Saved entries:
■ ■ ■ ■ ■ ■ ■

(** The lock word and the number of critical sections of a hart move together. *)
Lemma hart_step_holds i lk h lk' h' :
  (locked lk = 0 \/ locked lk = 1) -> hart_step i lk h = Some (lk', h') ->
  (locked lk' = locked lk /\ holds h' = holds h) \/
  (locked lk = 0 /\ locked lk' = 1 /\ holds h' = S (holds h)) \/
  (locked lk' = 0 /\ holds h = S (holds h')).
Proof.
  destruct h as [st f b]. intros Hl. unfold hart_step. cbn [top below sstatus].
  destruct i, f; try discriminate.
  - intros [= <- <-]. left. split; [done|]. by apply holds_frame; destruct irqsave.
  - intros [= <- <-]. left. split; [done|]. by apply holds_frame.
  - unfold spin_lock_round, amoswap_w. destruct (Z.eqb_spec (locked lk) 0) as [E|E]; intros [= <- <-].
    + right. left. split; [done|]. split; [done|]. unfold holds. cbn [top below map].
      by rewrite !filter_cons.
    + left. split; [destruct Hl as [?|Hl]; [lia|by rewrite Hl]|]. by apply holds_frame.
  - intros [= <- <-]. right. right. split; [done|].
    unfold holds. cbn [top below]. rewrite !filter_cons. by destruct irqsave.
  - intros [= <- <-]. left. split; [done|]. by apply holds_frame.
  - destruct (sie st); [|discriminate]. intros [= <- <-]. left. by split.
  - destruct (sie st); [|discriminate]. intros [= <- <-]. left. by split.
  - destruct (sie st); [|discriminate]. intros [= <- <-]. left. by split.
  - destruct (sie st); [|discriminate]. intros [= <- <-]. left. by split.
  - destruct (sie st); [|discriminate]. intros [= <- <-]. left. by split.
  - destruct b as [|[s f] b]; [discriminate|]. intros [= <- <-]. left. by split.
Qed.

■ ■ ■ ■ ■ ■ ■

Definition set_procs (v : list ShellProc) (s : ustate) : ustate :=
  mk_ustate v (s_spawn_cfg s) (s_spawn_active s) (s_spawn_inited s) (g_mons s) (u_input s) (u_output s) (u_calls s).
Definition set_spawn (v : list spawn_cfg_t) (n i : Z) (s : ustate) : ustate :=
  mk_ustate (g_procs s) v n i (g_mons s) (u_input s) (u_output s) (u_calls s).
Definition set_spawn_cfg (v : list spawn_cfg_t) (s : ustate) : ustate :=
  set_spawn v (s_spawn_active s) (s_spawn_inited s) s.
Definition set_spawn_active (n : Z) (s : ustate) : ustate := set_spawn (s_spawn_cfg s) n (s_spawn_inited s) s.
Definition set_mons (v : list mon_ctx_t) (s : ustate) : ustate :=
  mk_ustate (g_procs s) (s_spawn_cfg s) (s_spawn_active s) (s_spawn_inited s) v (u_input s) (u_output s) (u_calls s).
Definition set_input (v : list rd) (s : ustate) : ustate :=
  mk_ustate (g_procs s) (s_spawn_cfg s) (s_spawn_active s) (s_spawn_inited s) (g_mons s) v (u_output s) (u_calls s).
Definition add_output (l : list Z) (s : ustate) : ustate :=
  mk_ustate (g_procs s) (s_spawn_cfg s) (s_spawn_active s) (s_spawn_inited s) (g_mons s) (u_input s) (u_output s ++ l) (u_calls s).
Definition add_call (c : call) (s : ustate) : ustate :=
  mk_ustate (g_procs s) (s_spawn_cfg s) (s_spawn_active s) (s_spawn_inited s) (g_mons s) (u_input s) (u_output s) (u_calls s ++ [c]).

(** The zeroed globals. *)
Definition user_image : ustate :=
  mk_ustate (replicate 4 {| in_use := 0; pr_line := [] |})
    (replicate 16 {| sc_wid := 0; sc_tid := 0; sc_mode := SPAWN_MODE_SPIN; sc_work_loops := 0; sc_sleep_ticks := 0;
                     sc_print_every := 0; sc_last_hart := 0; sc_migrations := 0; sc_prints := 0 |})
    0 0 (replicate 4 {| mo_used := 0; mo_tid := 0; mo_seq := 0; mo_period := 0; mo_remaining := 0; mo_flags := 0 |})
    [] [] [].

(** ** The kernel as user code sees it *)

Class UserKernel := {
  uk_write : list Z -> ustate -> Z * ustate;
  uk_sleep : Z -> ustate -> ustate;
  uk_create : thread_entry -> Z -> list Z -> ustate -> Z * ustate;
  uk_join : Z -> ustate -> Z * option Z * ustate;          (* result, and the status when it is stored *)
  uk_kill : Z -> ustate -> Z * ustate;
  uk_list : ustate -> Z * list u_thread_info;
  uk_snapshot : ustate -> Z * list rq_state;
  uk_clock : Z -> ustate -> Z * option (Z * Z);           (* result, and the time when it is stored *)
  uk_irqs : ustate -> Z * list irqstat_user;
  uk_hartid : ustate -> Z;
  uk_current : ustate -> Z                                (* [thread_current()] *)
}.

■ ■ ■ ■ ■ ■ ■

**Work task**
Print, from the entries above, the line with "Definition set_procs (v", the line with "uk_sleep : Z -> ustate -> ustate;" and all lines between them, exactly and with nothing else.

**Output below**
Definition set_procs (v : list ShellProc) (s : ustate) : ustate :=
  mk_ustate v (s_spawn_cfg s) (s_spawn_active s) (s_spawn_inited s) (g_mons s) (u_input s) (u_output s) (u_calls s).
Definition set_spawn (v : list spawn_cfg_t) (n i : Z) (s : ustate) : ustate :=
  mk_ustate (g_procs s) v n i (g_mons s) (u_input s) (u_output s) (u_calls s).
Definition set_spawn_cfg (v : list spawn_cfg_t) (s : ustate) : ustate :=
  set_spawn v (s_spawn_active s) (s_spawn_inited s) s.
Definition set_spawn_active (n : Z) (s : ustate) : ustate := set_spawn (s_spawn_cfg s) n (s_spawn_inited s) s.
Definition set_mons (v : list mon_ctx_t) (s : ustate) : ustate :=
  mk_ustate (g_procs s) (s_spawn_cfg s) (s_spawn_active s) (s_spawn_inited s) v (u_input s) (u_output s) (u_calls s).
Definition set_input (v : list rd) (s : ustate) : ustate :=
  mk_ustate (g_procs s) (s_spawn_cfg s) (s_spawn_active s) (s_spawn_inited s) (g_mons s) v (u_output s) (u_calls s).
Definition add_output (l : list Z) (s : ustate) : ustate :=
  mk_ustate (g_procs s) (s_spawn_cfg s) (s_spawn_active s) (s_spawn_inited s) (g_mons s) (u_input s) (u_output s ++ l) (u_calls s).
Definition add_call (c : call) (s : ustate) : ustate :=
  mk_ustate (g_procs s) (s_spawn_cfg s) (s_spawn_active s) (s_spawn_inited s) (g_mons s) (u_input s) (u_output s) (u_calls s ++ [c]).

(** The zeroed globals. *)
Definition user_image : ustate :=
  mk_ustate (replicate 4 {| in_use := 0; pr_line := [] |})
    (replicate 16 {| sc_wid := 0; sc_tid := 0; sc_mode := SPAWN_MODE_SPIN; sc_work_loops := 0; sc_sleep_ticks := 0;
                     sc_print_every := 0; sc_last_hart := 0; sc_migrations := 0; sc_prints := 0 |})
    0 0 (replicate 4 {| mo_used := 0; mo_tid := 0; mo_seq := 0; mo_period := 0; mo_remaining := 0; mo_flags := 0 |})
    [] [] [].

(** ** The kernel as user code sees it *)

Class UserKernel := {
  uk_write : list Z -> ustate -> Z * ustate;
  uk_sleep : Z -> ustate -> ustate;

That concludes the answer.